The subject of this investigation is an unusual, autosomal recessive visual disorder, first described in 1983 in 2 siblings,
1 with a generalized and sometimes progressive loss of cone vision, including reduced visual acuity, abnormal color vision, photophobia, and an attenuation of the cone ERG, all of which are consistent with cone dystrophy. A pathognomonic symptom, not associated with most other cone dystrophies, is that the rod b-wave is delayed and markedly reduced or absent at low flash intensities yet normal or “supernormal” in amplitude at the upper end of the scotopic region.
2–8 This electrophysiologic enhancement has led to the disorder being referred to as “cone dystrophy with supernormal rod ERG” (CDSR).
1 Although electrophysiologically appropriate (but see Robson et al.
9 ), the name of the disease seems strangely at odds with consistent reports, beginning with the initial description of the disease by Gouras et al.,
1 of night blindness (nyctalopia). Rod sensitivity losses of approximately 2 log
10 units have typically been reported.
6–8 Surprisingly, night blindness is not reported in some CDSR observers,
9–12 even in cases with reduced rod b-waves at low flash intensities. Subsequent to the initial report, the phenotype of this disorder has been the focus of several studies.
2–10,12
Our primary goal was to better characterize this disorder psychophysically under both scotopic (rod) and photopic (cone) conditions by using standard behavioral assessments of temporal acuity measured as a function of light level. These measures allow us to compare the losses for rod- and cone-mediated vision. Are they similar, or are they more pronounced for cone-mediated vision? And, in particular, is there any visual advantage to the “supernormal” rod ERG response found at higher scotopic levels? One complication is that any progressive deterioration associated with the disease is likely to affect central cone-mediated vision more than peripheral rod-mediated vision.

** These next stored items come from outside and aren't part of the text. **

Lemma frame_inv (g : Game) (events : list Event) :
  game_inv g -> game_inv (fst (fst (frame collidepoint g events))).
Proof.
  intros Hinv. unfold frame.
  pose proof (process_events_inv events g true [] Hinv) as Hp.
  destruct (process_events collidepoint events g true []) as [[g1 r] l1].
  cbn [fst] in Hp. pose proof (update_inv g1 Hp) as Hu.
  destruct (update g1) as [g2 l2]. cbn [fst] in *.
  now apply game_inv_draw.
Qed.

Lemma run_inv (frames : list (list Event)) :
  forall g, game_inv g -> game_inv (fst (run collidepoint frames g)).
Proof.
  induction frames as [|events frames IH]; intros g Hinv; [ exact Hinv | ].
  cbn [run]. pose proof (frame_inv g events Hinv) as Hf.
  destruct (frame collidepoint g events) as [[g1 r] l1]. cbn [fst] in Hf.
  destruct r; [ | exact Hf ].
  specialize (IH g1 Hf). now destruct (run collidepoint frames g1).
Qed.

End GameRun.

Lemma game_inv_init : game_inv Game_init.
Proof. apply game_inv_fresh; [ reflexivity | reflexivity | discriminate ]. Qed.

(** X19.  In a game of player against player, however it was reached from the
    start, the turn is the human's and every stone on the board is black:
    both players place black stones. *)
Theorem pvp_only_black_stones (collidepoint : Rect -> Z * Z -> bool)
        (frames : list (list Event)) :
  game_mode (fst (run collidepoint frames Game_init)) = PVP ->
  current_player (fst (run collidepoint frames Game_init)) = HUMAN /\
  all_black (board (fst (run collidepoint frames Game_init))).
Proof.
  intros Hm.
  destruct (run_inv collidepoint frames Game_init game_inv_init) as [_ [Hpvp _]].
  now apply Hpvp.
Qed.

Lemma pvp_only_black_stones_witness :
  all_black
    (board (fst (run rect_contains
                     [[MOUSEMOTION (310, 280)]; [MOUSEBUTTONDOWN (310, 280)];
                      [MOUSEBUTTONDOWN (400, 300)]; [MOUSEBUTTONDOWN (440, 300)]]
                     Game_init))).
Proof.
  apply (pvp_only_black_stones rect_contains
           [[MOUSEMOTION (310, 280)]; [MOUSEBUTTONDOWN (310, 280)];
            [MOUSEBUTTONDOWN (400, 300)]; [MOUSEBUTTONDOWN (440, 300)]]).
  vm_compute. reflexivity.
Defined.

(** X20.  In a game of player against machine, however it was reached from the
    start, black has as many stones as white or one more, and exactly as
    many whenever the human is to move in a running game. *)
Theorem pve_turns_alternate (collidepoint : Rect -> Z * Z -> bool)
        (frames : list (list Event)) :
  game_mode (fst (run collidepoint frames Game_init)) = PVE ->
  let g := fst (run collidepoint frames Game_init) in
  count_color WHITE (board g) <= count_color BLACK (board g)
  <= count_color WHITE (board g) + 1 /\
  (state g = PLAYING -> current_player g = HUMAN ->
   count_color BLACK (board g) = count_color WHITE (board g)).
Proof.
  intros Hm. cbv zeta.
  destruct (run_inv collidepoint frames Game_init game_inv_init)
    as [Hmenu [_ Hpve]].
  specialize (Hpve Hm). unfold menu_inv in Hmenu.
  destruct (state (fst (run collidepoint frames Game_init))) eqn:Hs.
  - destruct (Hmenu (or_introl eq_refl)) as [Hst _].
    unfold count_color. rewrite Hst. cbn. split; [ lia | discriminate ].
  - destruct (current_player (fst (run collidepoint frames Game_init))).
    + split; [ lia | intros _ _; exact Hpve ].
    + split; [ lia | intros _ H; discriminate H ].
  - split; [ lia | discriminate ].
  - destruct (Hmenu (or_intror eq_refl)) as [Hst _].
    unfold count_color. rewrite Hst. cbn. split; [ lia | discriminate ].
Qed.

9,13 Yet, any deficits due to the
KCNV2 mutation (as distinct from deficits resulting from progressive deterioration) should be more clearly apparent in rod sensitivity measurements.

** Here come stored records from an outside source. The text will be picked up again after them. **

(** C34: the drain loop of lines 141-143 terminates with the fuel it is
    given.  With any fuel at least the length of the queue, the run is the
    run with exactly that fuel (the one [sair_recurso_critico] gives), and
    when no ack raised [KeyError] the loop has left through its own test
    [while fila_recurso]: the queue is empty, not cut short by the fuel.
    Whichever way it ends, the loop keeps the globals well formed. *)
Theorem drenar_fila_termina fuel r s :
  (length (fila_recurso s) <= fuel)%nat ->
  drenar_fila ID_PROCESSO PROCESSOS fuel r s
  = drenar_fila ID_PROCESSO PROCESSOS (length (fila_recurso s)) r s /\
  (resultado (drenar_fila ID_PROCESSO PROCESSOS fuel r s) = Ok tt ->
   fila_recurso (estado_final (drenar_fila ID_PROCESSO PROCESSOS fuel r s)) = []) /\
  (bem_formado s -> bem_formado (estado_final (drenar_fila ID_PROCESSO PROCESSOS fuel r s))).
Proof.
  intros Hl. split_and!.
  - apply drenar_fila_estavel; lia.
  - by apply drenar_fila_esvazia.
  - apply bem_formado_drenar.
Qed.

End BemFormado.

(** ** Every process of a run *)

Section Execucoes.
Context (PROCESSOS : list (string * (string * Z))).

(** The globals of every process of a run of [src/p1.py] are well formed,
    each for its own id. *)
Definition bem_formado_global (g : Sistema.Global) : Prop :=
  forall k, bem_formado k PROCESSOS (Sistema.estado (Sistema.nos g k)).

Definition bem_formado_global2 (g : P2Sistema.Global2) : Prop :=
  forall k, bem_formado k PROCESSOS (P2Sistema.estado2 (P2Sistema.nos2 g k)).

Lemma bem_formado_global_atualizar g i n envs :
  bem_formado_global g -> bem_formado i PROCESSOS (Sistema.estado n) ->
  bem_formado_global (Sistema.atualizar g i n envs).
Proof. intros Hg Hn k. unfold Sistema.atualizar. simpl. case_bool_decide; subst; auto. Qed.

Lemma bem_formado_global_passo g g' :
  Sistema.passo PROCESSOS g g' -> bem_formado_global g -> bem_formado_global g'.
Proof.
  intros Hp Hg. destruct Hp as [g i c ? ? e|g i r esc ? ?|g i r ? ? e|g i r ? ? e
                               |g i m l1 l2 ? ? ? ? e|g x l1 l2 ?].
  - apply bem_formado_global_atualizar; [done|].
    rewrite Sistema.estado_no_apos_main. by apply bem_formado_passo_comando.
  - apply bem_formado_global_atualizar; [done|apply Hg].
  - apply bem_formado_global_atualizar; [done|].
    rewrite Sistema.estado_no_apos_main. by apply bem_formado_passo_aguardar_liberacao.
  - apply bem_formado_global_atualizar; [done|].
    rewrite Sistema.estado_no_apos_main. by apply bem_formado_passo_aguardar_acks.
  - apply (bem_formado_global_atualizar (Sistema.mkGlobal (Sistema.nos g) (l1 ++ l2)));
      [exact Hg|]. rewrite Sistema.estado_no_apos_servidor. by apply bem_formado_processar_objeto.
  - exact Hg.
Qed.

Lemma bem_formado_global2_atualizar g i n envs linhas :
  bem_formado_global2 g -> bem_formado i PROCESSOS (P2Sistema.estado2 n) ->
  bem_formado_global2 (P2Sistema.atualizar2 g i n envs linhas).
Proof. intros Hg Hn k. unfold P2Sistema.atualizar2. simpl. case_bool_decide; subst; auto. Qed.

Lemma bem_formado_global2_passo g g' :
  P2Sistema.passo2 PROCESSOS g g' -> bem_formado_global2 g -> bem_formado_global2 g'.
Proof.
  intros Hp Hg. destruct Hp as [g i c esc ? ? s e|g i r ? ? e|g i k f ? ? ? e
                               |g i m l1 l2 esc ? ? ? ? e|g x l1 l2 ?].
  - apply bem_formado_global2_atualizar; [done|].
    rewrite P2Sistema.estado2_no2_apos_comando. by apply bem_formado_passo_comando2.
  - apply bem_formado_global2_atualizar; [done|].
    rewrite P2Sistema.estado2_no2_apos_acks. by apply bem_formado_passo_aguardar_acks.
  - apply bem_formado_global2_atualizar; [done|].
    rewrite P2Sistema.estado2_no2_apos_aguardador. by apply bem_formado_passo_aguardador.
  - apply (bem_formado_global2_atualizar
             (P2Sistema.mkGlobal2 (P2Sistema.nos2 g) (l1 ++ l2) (P2Sistema.impressos g)));
      [exact Hg|].
    rewrite P2Sistema.estado2_no2_apos_servidor. by apply bem_formado_processar_objeto2.
  - exact Hg.
Qed.

Lemma bem_formado_estado_inicial k : bem_formado k PROCESSOS estado_inicial.
Proof. split_and!; [apply map_Forall_empty|simpl; lia|constructor]. Qed.

(** C33: in every reachable state of a run of [src/p1.py], and of a run of
    [src/p2.py] with its extra threads, the globals of every process are
    well formed for its own id: its pending sets name only the other
    peers, its clock is not negative and its queue holds only requests. *)
Theorem bem_formado_execucoes :
  (forall g, Sistema.alcancavel PROCESSOS g -> bem_formado_global g) /\
  (forall g, P2Sistema.alcancavel2 PROCESSOS g -> bem_formado_global2 g).
Proof.
  split; intros g Ha.
  - assert (H0 : bem_formado_global Sistema.global_inicial)
      by (intros k; apply bem_formado_estado_inicial).
    revert H0. induction Ha as [|x y z Hp _ IH]; [done|].
    intros Hx. by apply IH, (bem_formado_global_passo x).
  - assert (H0 : bem_formado_global2 P2Sistema.global2_inicial)
      by (intros k; apply bem_formado_estado_inicial).
    revert H0. induction Ha as [|x y z Hp _ IH]; [done|].
    intros Hx. by apply IH, (bem_formado_global2_passo x).
Qed.

End Execucoes.

(** ** Witnesses on the configuration of [src/p1.py] *)

Example bem_formado_invariante_exemplo :
  bem_formado ID_P1 PROCESSOS_P1 p1_detendo_r1 /\
  bem_formado ID_P1 PROCESSOS_P1
    (estado_final (processar_objeto ID_P1 PROCESSOS_P1 (para_objeto req_p2_r1) p1_detendo_r1)).
Proof.
  assert (H : bem_formado ID_P1 PROCESSOS_P1 p1_detendo_r1) by decidir.
  split; [exact H|].
  exact (proj1 (proj2 (bem_formado_invariante ID_P1 PROCESSOS_P1)) _ _ H).
Defined.

(** An unknown sender in the queue: the loop raises [KeyError] at the
    first entry, with fuel to spare. *)
Example drenar_fila_termina_exemplo :
  let s := com_fila [{| tipo := "requisicao"; recurso := "r1"; timestamp := 3;
                        id := "processo1" |}; req_p2_r1] p1_detendo_r1 in
  drenar_fila ID_P1 PROCESSOS_P1 10 "r1" s = drenar_fila ID_P1 PROCESSOS_P1 2 "r1" s /\
  resultado (drenar_fila ID_P1 PROCESSOS_P1 10 "r1" s) = Exc (KeyError "processo1").
Proof.
  intros s. split.
  - refine (proj1 (drenar_fila_termina ID_P1 PROCESSOS_P1 10 "r1" s _)). simpl. lia.
  - vm_compute. reflexivity.
Defined.

(** Witness: after the run of [P2Sistema.execucao_violacao], where p1 and
    p2 both print that r2 is granted, the globals of p1 are still well
    formed. *)
Example bem_formado_execucoes_exemplo :
  bem_formado "p1" PROCESSOS_P1 (P2Sistema.estado2 (P2Sistema.nos2 P2Sistema.g_violacao "p1")).
Proof.
  apply (proj2 (bem_formado_execucoes PROCESSOS_P1)).
  apply (P2Sistema.executar2_alcancavel _ P2Sistema.execucao_violacao). vm_compute. reflexivity.
Defined.

End BemFormado.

Because the initial slope of ERG a-waves, which is receptoral in origin, is typically normal in CDSR,
14,15 the deficit is reasonably assumed to arise after the transduction cascade, but before the inner nuclear layer.
6–8 More recently, sequence variants in the gene
KCNV2 have been found to underlie the disorder.
KCNV2 encodes a subunit of a voltage-gated potassium channel found in both rod and cone photoreceptors.
11,16–18 Thus, it has been suggested that the variants might affect the potassium current within photoreceptor inner segments.
16 Potassium channels in the inner segment are important for shaping the photoreceptor output response and setting the resting potential,
19 but precisely how defects in such channels might affect visual performance remains unclear. Our secondary goal was therefore to use psychophysical measures of cone temporal sensitivity to reveal more about the nature of the underlying molecular deficit. On the basis of previous findings we predicted that features of the temporal sensitivity functions that can be related to processes in the transduction cascade (such as activation and sensitivity regulation) would be relatively normal.
20,21
Our results suggest that the supernormal rod ERG response confers no benefit to rod-mediated visual performance in CDSR observers near threshold: rod-mediated visual performance seems as deficient as S-cone– and L-cone–mediated performance, thus the disorder is consistent with a generalized cone-rod dystrophy. In light of this, we suggest renaming the disease “cone-rod dystrophy with supernormal rod ERG,” and we shall use this descriptor. One plausible interpretation of our measurements is that the mutant voltage-gated potassium channels attenuate and distort the cone response after transduction processes in the cone outer segment.